▸ HOW TO COMPLETE THIS TASK:
Retype word for word the lines of the data below, from the first to the one bearing "destruct (current_ok s (mCurrentMode", with that one included.

BEGIN

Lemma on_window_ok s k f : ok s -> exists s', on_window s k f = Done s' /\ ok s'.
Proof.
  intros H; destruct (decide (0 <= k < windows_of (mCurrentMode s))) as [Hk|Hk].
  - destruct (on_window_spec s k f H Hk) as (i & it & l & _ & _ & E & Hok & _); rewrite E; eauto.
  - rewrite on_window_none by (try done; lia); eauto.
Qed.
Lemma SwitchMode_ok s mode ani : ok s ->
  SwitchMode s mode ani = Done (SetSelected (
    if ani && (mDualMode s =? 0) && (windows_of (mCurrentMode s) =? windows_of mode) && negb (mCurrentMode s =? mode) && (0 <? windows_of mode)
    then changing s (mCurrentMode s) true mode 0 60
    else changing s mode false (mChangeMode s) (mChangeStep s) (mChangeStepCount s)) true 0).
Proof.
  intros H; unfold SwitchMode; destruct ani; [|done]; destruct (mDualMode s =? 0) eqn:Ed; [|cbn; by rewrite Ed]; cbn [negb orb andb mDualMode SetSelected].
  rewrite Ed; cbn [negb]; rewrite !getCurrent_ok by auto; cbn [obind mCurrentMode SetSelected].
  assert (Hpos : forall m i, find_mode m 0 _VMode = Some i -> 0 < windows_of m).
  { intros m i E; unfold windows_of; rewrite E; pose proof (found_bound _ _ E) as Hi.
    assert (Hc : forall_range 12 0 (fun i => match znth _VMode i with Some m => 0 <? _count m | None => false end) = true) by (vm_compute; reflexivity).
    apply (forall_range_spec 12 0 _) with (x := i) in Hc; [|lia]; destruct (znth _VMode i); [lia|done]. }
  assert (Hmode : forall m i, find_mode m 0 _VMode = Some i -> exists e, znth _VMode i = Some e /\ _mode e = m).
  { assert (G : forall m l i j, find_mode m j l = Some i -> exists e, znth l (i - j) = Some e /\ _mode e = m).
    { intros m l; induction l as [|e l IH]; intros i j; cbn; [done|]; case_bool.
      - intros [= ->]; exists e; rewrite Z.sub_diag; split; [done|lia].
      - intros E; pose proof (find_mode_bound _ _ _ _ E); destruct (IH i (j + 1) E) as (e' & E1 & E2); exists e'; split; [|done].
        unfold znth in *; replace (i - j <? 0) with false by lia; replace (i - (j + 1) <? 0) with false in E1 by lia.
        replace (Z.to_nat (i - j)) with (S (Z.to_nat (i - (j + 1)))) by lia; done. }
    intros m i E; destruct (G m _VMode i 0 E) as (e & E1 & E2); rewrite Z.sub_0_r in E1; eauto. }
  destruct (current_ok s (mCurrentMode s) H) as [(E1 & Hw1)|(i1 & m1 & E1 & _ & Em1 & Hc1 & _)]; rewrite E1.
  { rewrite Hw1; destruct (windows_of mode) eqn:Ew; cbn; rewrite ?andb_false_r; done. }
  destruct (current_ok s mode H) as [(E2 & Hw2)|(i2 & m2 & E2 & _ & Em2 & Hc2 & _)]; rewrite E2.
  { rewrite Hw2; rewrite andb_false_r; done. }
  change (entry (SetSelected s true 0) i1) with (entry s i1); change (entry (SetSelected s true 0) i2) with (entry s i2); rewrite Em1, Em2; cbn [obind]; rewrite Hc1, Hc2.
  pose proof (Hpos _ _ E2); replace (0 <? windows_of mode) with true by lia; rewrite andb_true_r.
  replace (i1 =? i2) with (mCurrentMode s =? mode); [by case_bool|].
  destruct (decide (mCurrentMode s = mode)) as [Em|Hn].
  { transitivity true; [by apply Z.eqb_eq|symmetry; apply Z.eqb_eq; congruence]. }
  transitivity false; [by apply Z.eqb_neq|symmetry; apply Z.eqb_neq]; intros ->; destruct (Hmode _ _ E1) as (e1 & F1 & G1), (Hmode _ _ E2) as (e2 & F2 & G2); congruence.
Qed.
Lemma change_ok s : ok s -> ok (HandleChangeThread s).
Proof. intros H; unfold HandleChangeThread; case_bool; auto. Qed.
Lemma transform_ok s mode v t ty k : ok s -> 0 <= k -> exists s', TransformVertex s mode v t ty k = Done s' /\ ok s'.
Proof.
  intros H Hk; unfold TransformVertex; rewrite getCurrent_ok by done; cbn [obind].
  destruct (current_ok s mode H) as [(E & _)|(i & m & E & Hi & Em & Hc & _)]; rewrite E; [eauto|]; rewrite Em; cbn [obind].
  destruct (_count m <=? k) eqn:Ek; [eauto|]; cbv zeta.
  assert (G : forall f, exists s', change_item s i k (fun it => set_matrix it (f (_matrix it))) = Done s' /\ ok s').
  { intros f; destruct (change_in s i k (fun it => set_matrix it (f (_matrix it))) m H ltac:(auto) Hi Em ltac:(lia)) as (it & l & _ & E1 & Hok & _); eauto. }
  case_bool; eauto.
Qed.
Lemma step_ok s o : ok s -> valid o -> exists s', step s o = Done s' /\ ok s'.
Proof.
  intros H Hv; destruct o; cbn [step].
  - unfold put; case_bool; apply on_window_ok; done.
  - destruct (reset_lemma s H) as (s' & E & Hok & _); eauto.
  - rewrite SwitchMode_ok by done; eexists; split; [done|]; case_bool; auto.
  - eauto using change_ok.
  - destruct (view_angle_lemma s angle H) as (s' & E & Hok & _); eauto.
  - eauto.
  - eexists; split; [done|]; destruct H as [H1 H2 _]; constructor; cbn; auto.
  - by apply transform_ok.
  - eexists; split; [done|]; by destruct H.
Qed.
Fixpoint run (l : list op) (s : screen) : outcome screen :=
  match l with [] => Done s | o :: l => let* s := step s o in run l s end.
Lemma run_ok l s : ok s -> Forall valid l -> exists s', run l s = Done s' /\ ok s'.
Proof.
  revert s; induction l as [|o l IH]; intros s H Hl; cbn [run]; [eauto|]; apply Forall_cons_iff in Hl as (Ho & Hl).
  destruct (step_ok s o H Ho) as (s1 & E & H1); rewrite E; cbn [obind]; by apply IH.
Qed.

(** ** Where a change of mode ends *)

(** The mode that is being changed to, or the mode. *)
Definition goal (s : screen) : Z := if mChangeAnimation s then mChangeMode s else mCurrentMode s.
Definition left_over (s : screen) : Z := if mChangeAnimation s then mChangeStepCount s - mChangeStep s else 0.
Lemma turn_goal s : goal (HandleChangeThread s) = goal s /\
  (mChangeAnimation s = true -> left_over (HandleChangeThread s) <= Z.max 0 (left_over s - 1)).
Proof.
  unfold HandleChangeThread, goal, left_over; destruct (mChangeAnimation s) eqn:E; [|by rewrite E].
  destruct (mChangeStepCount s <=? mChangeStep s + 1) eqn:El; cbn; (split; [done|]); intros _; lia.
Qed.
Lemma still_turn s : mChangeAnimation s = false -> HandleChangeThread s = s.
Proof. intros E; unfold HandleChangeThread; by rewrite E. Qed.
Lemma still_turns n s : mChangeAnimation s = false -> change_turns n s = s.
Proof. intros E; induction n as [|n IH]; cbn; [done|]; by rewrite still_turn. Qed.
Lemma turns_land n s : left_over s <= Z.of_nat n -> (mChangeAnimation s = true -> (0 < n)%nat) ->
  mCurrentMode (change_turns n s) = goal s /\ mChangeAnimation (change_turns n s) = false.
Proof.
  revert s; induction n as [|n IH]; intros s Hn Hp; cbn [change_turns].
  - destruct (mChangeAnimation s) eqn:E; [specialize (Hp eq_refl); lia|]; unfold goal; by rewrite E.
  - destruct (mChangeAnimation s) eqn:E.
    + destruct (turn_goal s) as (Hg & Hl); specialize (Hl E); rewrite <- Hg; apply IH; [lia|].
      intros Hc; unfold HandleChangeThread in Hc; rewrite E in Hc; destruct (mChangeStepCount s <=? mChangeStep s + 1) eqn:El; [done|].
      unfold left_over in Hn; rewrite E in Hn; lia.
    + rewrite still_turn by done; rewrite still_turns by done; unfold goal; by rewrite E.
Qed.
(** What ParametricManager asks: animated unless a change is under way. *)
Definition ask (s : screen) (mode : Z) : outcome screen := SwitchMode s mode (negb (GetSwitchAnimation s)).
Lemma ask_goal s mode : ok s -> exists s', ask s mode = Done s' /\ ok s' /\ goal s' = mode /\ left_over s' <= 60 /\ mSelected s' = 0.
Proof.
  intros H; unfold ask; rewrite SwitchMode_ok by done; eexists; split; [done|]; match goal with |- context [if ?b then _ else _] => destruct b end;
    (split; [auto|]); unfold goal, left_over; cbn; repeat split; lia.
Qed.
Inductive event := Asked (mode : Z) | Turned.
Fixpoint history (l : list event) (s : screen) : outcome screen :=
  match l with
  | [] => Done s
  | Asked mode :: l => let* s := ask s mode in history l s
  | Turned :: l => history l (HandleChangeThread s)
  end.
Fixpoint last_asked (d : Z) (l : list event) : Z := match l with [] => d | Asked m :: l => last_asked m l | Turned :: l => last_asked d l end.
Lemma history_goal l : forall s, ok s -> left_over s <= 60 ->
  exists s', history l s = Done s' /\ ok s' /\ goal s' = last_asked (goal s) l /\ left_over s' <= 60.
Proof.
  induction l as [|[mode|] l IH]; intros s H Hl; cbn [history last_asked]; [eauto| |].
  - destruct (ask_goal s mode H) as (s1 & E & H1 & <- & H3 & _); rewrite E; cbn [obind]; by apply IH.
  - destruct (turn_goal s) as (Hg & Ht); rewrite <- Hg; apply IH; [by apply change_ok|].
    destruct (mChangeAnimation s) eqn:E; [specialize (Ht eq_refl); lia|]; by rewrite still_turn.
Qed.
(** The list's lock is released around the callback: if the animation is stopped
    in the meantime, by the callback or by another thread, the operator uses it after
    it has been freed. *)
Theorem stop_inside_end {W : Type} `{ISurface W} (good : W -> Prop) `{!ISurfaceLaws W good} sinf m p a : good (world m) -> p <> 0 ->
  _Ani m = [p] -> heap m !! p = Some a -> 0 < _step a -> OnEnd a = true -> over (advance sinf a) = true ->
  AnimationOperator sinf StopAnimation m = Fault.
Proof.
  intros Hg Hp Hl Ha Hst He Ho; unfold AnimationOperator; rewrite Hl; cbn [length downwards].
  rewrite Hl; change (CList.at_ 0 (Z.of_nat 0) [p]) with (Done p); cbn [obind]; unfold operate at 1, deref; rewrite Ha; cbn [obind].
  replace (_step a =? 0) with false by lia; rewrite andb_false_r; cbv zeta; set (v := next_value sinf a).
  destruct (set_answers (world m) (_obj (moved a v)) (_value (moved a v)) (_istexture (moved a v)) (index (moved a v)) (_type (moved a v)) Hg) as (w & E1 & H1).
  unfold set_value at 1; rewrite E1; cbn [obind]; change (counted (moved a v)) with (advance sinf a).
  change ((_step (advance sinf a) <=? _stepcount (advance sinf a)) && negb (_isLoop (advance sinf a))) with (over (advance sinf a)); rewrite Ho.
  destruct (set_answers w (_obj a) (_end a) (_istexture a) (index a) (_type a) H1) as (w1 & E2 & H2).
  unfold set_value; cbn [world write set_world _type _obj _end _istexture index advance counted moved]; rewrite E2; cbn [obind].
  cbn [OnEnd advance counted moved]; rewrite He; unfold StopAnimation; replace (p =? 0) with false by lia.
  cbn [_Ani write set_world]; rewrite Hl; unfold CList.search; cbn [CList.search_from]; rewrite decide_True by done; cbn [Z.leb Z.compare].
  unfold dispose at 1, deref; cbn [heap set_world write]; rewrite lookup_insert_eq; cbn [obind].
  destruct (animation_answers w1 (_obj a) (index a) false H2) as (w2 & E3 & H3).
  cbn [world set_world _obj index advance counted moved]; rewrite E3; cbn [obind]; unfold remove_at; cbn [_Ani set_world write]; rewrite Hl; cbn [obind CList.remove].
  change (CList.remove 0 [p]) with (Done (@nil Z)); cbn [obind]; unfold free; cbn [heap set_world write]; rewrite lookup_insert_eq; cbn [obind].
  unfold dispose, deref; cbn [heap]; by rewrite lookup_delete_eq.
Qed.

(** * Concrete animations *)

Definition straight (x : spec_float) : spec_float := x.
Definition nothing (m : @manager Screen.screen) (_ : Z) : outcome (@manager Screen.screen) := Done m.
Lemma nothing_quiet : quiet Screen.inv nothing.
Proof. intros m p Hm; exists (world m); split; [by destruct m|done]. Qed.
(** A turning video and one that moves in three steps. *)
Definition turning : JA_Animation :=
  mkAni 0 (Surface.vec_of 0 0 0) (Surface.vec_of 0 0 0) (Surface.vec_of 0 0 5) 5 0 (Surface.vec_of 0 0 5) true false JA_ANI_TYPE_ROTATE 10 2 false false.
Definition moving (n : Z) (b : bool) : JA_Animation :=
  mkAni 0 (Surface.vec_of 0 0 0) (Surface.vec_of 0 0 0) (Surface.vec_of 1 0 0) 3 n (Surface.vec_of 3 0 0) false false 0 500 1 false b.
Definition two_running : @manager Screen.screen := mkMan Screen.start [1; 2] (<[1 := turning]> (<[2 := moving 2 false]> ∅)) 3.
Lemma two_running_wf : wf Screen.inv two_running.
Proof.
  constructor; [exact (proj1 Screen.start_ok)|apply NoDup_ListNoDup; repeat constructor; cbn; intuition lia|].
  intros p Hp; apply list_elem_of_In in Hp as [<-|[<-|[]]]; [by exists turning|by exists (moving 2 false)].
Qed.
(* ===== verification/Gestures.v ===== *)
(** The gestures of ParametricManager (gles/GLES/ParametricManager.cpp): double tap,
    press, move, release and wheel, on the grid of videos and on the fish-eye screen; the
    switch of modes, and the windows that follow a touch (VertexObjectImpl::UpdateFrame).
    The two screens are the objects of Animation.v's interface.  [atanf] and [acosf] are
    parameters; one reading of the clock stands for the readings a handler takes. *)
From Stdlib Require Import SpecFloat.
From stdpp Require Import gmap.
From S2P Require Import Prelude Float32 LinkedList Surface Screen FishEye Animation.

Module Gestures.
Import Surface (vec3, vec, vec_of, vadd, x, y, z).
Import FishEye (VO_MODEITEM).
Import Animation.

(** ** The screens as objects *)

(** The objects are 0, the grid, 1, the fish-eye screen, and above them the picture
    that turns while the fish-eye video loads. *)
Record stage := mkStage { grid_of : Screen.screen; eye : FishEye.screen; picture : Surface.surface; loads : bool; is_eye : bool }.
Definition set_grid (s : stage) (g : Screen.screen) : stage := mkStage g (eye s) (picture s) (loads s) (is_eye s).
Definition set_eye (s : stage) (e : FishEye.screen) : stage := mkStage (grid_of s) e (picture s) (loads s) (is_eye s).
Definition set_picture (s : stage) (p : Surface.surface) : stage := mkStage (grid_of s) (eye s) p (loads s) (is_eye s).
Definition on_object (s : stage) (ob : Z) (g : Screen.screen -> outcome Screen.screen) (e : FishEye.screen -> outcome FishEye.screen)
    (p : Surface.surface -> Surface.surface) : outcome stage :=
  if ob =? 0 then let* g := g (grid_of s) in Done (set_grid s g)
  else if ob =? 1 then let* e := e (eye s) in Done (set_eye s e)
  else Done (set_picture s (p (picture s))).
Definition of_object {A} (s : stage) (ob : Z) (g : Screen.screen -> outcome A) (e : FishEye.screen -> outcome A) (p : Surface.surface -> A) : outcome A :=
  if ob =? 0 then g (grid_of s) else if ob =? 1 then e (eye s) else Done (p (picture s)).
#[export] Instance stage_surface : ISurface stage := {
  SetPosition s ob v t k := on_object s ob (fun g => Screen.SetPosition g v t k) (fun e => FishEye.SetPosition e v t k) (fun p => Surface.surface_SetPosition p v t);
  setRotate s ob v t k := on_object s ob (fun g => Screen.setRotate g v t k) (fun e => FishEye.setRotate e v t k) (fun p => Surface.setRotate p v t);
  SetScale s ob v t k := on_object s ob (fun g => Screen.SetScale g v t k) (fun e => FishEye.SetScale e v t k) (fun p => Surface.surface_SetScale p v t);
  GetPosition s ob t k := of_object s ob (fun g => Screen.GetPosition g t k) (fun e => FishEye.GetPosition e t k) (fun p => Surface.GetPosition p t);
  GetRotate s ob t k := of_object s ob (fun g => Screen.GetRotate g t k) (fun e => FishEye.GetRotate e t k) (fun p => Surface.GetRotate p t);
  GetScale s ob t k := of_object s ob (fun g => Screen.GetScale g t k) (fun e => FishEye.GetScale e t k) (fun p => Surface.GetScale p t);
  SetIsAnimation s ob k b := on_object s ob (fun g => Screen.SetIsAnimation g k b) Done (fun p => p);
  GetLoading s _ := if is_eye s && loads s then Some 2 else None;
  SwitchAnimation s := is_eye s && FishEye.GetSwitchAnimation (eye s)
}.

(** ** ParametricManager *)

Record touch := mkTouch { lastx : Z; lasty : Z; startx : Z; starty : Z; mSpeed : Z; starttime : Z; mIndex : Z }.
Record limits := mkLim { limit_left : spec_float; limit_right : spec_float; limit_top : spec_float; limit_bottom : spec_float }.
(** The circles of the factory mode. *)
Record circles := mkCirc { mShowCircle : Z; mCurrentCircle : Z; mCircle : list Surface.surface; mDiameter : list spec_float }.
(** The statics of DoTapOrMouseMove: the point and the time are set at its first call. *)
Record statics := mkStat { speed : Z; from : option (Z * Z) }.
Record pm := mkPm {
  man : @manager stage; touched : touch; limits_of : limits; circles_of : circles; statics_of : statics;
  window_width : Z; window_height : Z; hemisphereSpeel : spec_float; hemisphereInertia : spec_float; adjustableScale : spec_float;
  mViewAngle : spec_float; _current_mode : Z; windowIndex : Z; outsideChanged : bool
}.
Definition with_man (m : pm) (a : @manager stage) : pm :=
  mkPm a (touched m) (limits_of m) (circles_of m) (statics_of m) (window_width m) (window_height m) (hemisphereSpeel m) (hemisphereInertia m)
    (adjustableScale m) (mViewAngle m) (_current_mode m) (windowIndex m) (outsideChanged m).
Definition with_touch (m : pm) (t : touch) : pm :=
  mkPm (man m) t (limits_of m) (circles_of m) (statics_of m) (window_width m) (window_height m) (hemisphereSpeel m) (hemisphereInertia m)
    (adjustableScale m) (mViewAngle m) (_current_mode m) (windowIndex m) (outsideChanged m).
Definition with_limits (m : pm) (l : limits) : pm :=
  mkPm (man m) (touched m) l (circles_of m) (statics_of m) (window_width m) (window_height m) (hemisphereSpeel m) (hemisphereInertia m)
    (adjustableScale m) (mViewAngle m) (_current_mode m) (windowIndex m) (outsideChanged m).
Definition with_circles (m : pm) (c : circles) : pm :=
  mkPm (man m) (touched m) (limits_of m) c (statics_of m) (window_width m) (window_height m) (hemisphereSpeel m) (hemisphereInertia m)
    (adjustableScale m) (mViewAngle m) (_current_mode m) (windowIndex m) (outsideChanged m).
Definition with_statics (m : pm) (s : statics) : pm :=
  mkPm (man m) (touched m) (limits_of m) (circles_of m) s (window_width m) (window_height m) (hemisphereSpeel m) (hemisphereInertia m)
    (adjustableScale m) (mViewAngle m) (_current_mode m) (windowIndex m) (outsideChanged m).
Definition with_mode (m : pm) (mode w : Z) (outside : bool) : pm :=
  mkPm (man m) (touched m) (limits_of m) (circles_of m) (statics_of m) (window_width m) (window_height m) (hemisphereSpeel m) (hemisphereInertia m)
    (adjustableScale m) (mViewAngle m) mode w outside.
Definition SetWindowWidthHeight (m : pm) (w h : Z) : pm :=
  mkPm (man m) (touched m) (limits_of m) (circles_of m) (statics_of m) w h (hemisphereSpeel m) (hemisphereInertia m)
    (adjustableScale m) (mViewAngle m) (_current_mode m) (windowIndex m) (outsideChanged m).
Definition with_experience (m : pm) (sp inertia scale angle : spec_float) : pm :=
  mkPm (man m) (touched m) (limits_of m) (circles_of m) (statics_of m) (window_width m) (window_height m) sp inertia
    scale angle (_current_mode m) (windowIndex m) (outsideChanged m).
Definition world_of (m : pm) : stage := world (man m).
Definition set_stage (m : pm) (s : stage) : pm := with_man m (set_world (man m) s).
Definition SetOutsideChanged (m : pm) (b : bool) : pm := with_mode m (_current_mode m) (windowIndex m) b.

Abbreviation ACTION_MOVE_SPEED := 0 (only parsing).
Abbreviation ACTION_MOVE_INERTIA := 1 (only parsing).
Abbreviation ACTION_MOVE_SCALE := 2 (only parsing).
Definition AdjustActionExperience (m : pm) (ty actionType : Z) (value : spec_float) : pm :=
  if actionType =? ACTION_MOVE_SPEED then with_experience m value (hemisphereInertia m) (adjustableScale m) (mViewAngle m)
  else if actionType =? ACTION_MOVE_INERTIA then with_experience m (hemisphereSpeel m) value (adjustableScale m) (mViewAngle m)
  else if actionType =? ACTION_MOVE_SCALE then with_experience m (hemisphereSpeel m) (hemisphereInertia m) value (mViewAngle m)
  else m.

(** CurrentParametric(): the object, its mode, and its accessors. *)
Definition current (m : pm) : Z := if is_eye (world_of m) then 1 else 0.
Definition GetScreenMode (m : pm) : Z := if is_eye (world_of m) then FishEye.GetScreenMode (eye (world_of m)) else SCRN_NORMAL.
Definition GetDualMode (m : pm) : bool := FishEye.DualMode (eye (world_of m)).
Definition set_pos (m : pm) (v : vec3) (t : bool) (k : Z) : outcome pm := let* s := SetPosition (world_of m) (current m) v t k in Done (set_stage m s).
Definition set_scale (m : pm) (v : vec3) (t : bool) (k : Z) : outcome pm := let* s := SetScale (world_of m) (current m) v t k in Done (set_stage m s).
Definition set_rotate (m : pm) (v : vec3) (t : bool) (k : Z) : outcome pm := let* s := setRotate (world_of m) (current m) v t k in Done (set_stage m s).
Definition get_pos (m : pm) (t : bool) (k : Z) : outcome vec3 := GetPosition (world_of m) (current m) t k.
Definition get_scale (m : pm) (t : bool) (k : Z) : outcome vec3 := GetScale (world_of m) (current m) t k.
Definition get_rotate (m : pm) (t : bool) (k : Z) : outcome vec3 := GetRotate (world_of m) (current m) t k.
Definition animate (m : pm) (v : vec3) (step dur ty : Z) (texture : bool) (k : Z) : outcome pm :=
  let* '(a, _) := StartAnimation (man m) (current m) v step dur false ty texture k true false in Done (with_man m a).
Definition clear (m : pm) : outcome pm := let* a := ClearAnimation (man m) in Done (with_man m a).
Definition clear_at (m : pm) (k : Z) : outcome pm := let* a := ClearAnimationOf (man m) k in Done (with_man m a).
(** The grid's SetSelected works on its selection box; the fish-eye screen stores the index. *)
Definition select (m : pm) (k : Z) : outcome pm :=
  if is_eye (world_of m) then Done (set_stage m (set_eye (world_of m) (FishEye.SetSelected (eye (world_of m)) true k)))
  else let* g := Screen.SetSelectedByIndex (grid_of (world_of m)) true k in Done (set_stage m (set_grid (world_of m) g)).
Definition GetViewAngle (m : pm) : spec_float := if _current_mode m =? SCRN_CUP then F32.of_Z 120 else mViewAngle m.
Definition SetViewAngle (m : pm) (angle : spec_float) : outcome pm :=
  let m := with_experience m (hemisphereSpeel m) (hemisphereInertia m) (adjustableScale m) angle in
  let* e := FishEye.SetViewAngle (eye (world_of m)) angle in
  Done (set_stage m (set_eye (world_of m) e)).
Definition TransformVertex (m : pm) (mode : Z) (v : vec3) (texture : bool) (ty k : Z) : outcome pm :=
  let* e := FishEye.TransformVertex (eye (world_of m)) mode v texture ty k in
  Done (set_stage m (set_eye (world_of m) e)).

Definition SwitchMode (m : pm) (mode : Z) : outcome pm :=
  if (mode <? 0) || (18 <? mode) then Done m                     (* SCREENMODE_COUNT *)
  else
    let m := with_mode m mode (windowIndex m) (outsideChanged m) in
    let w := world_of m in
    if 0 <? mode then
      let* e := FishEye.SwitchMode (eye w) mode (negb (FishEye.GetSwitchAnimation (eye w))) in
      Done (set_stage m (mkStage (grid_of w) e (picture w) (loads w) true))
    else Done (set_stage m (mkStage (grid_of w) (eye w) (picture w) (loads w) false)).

END

▸ EXPECTED ANSWER:
Lemma on_window_ok s k f : ok s -> exists s', on_window s k f = Done s' /\ ok s'.
Proof.
  intros H; destruct (decide (0 <= k < windows_of (mCurrentMode s))) as [Hk|Hk].
  - destruct (on_window_spec s k f H Hk) as (i & it & l & _ & _ & E & Hok & _); rewrite E; eauto.
  - rewrite on_window_none by (try done; lia); eauto.
Qed.
Lemma SwitchMode_ok s mode ani : ok s ->
  SwitchMode s mode ani = Done (SetSelected (
    if ani && (mDualMode s =? 0) && (windows_of (mCurrentMode s) =? windows_of mode) && negb (mCurrentMode s =? mode) && (0 <? windows_of mode)
    then changing s (mCurrentMode s) true mode 0 60
    else changing s mode false (mChangeMode s) (mChangeStep s) (mChangeStepCount s)) true 0).
Proof.
  intros H; unfold SwitchMode; destruct ani; [|done]; destruct (mDualMode s =? 0) eqn:Ed; [|cbn; by rewrite Ed]; cbn [negb orb andb mDualMode SetSelected].
  rewrite Ed; cbn [negb]; rewrite !getCurrent_ok by auto; cbn [obind mCurrentMode SetSelected].
  assert (Hpos : forall m i, find_mode m 0 _VMode = Some i -> 0 < windows_of m).
  { intros m i E; unfold windows_of; rewrite E; pose proof (found_bound _ _ E) as Hi.
    assert (Hc : forall_range 12 0 (fun i => match znth _VMode i with Some m => 0 <? _count m | None => false end) = true) by (vm_compute; reflexivity).
    apply (forall_range_spec 12 0 _) with (x := i) in Hc; [|lia]; destruct (znth _VMode i); [lia|done]. }
  assert (Hmode : forall m i, find_mode m 0 _VMode = Some i -> exists e, znth _VMode i = Some e /\ _mode e = m).
  { assert (G : forall m l i j, find_mode m j l = Some i -> exists e, znth l (i - j) = Some e /\ _mode e = m).
    { intros m l; induction l as [|e l IH]; intros i j; cbn; [done|]; case_bool.
      - intros [= ->]; exists e; rewrite Z.sub_diag; split; [done|lia].
      - intros E; pose proof (find_mode_bound _ _ _ _ E); destruct (IH i (j + 1) E) as (e' & E1 & E2); exists e'; split; [|done].
        unfold znth in *; replace (i - j <? 0) with false by lia; replace (i - (j + 1) <? 0) with false in E1 by lia.
        replace (Z.to_nat (i - j)) with (S (Z.to_nat (i - (j + 1)))) by lia; done. }
    intros m i E; destruct (G m _VMode i 0 E) as (e & E1 & E2); rewrite Z.sub_0_r in E1; eauto. }
  destruct (current_ok s (mCurrentMode s) H) as [(E1 & Hw1)|(i1 & m1 & E1 & _ & Em1 & Hc1 & _)]; rewrite E1.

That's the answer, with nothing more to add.